In this way, government procurement could help create jobs, diversify the economy and support the entry of smaller businesses into the market. Participants stressed that the success of such strategies depends not only on enacting policy, but also on monitoring implementation.
The Path Ahead
Our White Paper summarizing our conversation concludes in a way that reveals something of the urgency, poignancy, and ambiguities of the “peaceful” path of legal/political-economic reform in South Africa:
“The task now is to continue this dialogue so that the political economy which must ground the lawyers’ ‘transformative’ social and economic rights claims can be voiced by the peopled so starkly disfavored in South Africa’s current regime.
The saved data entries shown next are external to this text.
(* ===== verification/Vga.v ===== *)
(** * The VGA console

    [devices/src/vga_console.cpp] on the text memory at 0xb8000, with the two
    algorithms of [libkernelcxx/include/algorithm.hpp] it uses.  A cell is a
    packed pair of bytes: the character, and the colours in the nibbles. *)
From stdpp Require Import base tactics numbers list gmap strings.
From S2P Require Import Prelude MemUtils.

(** ** Cells *)
Record cell_t : Type := mkCell { ch_ : Z; attr_ : Z }.

Definition make_cell (ch fg bg : Z) : cell_t :=
  mkCell (u8 ch) (Z.land fg 15 + Z.shiftl (Z.land bg 15) 4).

Definition iomem : Z := 753664.

Definition load_cell (m : mem) (p : Z) : cell_t := mkCell (load8 m (iomem + 2 * p)) (load8 m (iomem + 2 * p + 1)).
Definition store_cell (m : mem) (p : Z) (c : cell_t) : mem :=
  store8 (store8 m (iomem + 2 * p) (ch_ c)) (iomem + 2 * p + 1) (attr_ c).

(** ** [copy_n] and [fill_n] on cells *)
Fixpoint copy_n (n : nat) (first result : Z) (m : mem) : mem :=
  match n with
  | O => m
  | S n => copy_n n (first + 1) (result + 1) (store_cell m result (load_cell m first))
  end.

Fixpoint fill_n (n : nat) (first : Z) (value : cell_t) (m : mem) : mem :=
  match n with
  | O => m
  | S n => fill_n n (first + 1) value (store_cell m first value)
  end.

(** ** The console *)
Definition black : Z := 0.
Definition grey : Z := 7.
Definition screen_height : Z := 25.
Definition screen_width : Z := 80.
Definition LF : Z := 10.
Definition CR : Z := 13.

Record vga : Type := mkVga {
  vga_mem : mem;
  cursor_line : Z;
  cursor_column : Z;
  global_fg : Z;
  global_bg : Z
}.

Definition vga_start (m : mem) : vga := mkVga m 0 0 grey black.

Abbreviation vga_prog := (prog vga).

Definition set_fg (fg : Z) : vga_prog unit :=
  modify (λ s, mkVga (vga_mem s) (cursor_line s) (cursor_column s) fg (global_bg s)).
Definition set_bg (bg : Z) : vga_prog unit :=
  modify (λ s, mkVga (vga_mem s) (cursor_line s) (cursor_column s) (global_fg s) bg).
Definition get_fg : vga_prog Z := gets global_fg.
Definition get_bg : vga_prog Z := gets global_bg.

Definition set_line (l : Z) : vga_prog unit :=
  modify (λ s, mkVga (vga_mem s) l (cursor_column s) (global_fg s) (global_bg s)).
Definition set_column (c : Z) : vga_prog unit :=
  modify (λ s, mkVga (vga_mem s) (cursor_line s) c (global_fg s) (global_bg s)).
Definition on_vga_mem (f : mem → mem) : vga_prog unit :=
  modify (λ s, mkVga (f (vga_mem s)) (cursor_line s) (cursor_column s) (global_fg s) (global_bg s)).

Definition empty_cell : vga_prog cell_t := gets (λ s, make_cell 32 (global_fg s) (global_bg s)).

(** One turn of the for loop of [scroll]. *)
Definition copy_row (i : Z) (m : mem) : mem :=
  copy_n (Z.to_nat screen_width) ((i + 1) * screen_width) (i * screen_width) m.

(** [for (int i = ...; k turns; ++i) row(i);] *)
Fixpoint for_rows (row : Z → mem → mem) (k : nat) (i : Z) (m : mem) : mem :=
  match k with
  | O => m
  | S k => for_rows row k (i + 1) (row i m)
  end.

Definition blank_last_row (empty : cell_t) (m : mem) : mem :=
  fill_n (Z.to_nat screen_width) ((screen_height - 1) * screen_width) empty m.

Definition scroll : vga_prog unit :=
  on_vga_mem (for_rows copy_row (Z.to_nat (screen_height - 1)) 0) ;;
  empty ← empty_cell;
  on_vga_mem (blank_last_row empty).

Definition new_line : vga_prog unit :=
  l ← gets cursor_line;
  set_line (l + 1) ;;
  if l + 1 =? screen_height then set_line (screen_height - 1) ;; scroll else mret tt.

Definition carriage_return : vga_prog unit := set_column 0.

Definition line_break : vga_prog unit := new_line ;; carriage_return.

Definition cursor_next : vga_prog unit :=
  c ← gets cursor_column;
  set_column (c + 1) ;;
  if c + 1 =? screen_width then line_break else mret tt.

Definition cursor_address : vga_prog Z := gets (λ s, cursor_line s * screen_width + cursor_column s).

Definition putc_color (symbol fg bg : Z) : vga_prog unit :=
  if symbol =? LF then line_break
  else if symbol =? CR then carriage_return
  else
    p ← cursor_address;
    on_vga_mem (λ m, store_cell m p (make_cell symbol fg bg)) ;;
    cursor_next.

Definition putc (symbol : Z) : vga_prog unit :=
  fg ← get_fg; bg ← get_bg; putc_color symbol fg bg.

(** [puts_color] on the characters in front of the terminator. *)
Fixpoint puts_color (str : list Z) (fg bg : Z) : vga_prog unit :=
  match str with
  | [] => mret tt
  | c :: str => putc_color c fg bg ;; puts_color str fg bg
  end.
It is only in this sort of hard and gradual work that these people can access the endowments they deserve, the state acquire desperately needed capacities, the economy gain new options, and the democracy find its way toward a renewed Constitution. [Justice Yacoob] in the Grootboom case reminded us of the urgency of this project when he wrote:
The issues here remind us of the intolerable conditions under which many of our people are still living. The respondents are but a fraction of them. It is also a reminder that unless the plight of these communities is alleviated, people may be tempted to take the law into their own hands in order to escape these conditions. The case brings home the harsh reality that the Constitution’s promise of dignity and equality for all remains for many a distant dream.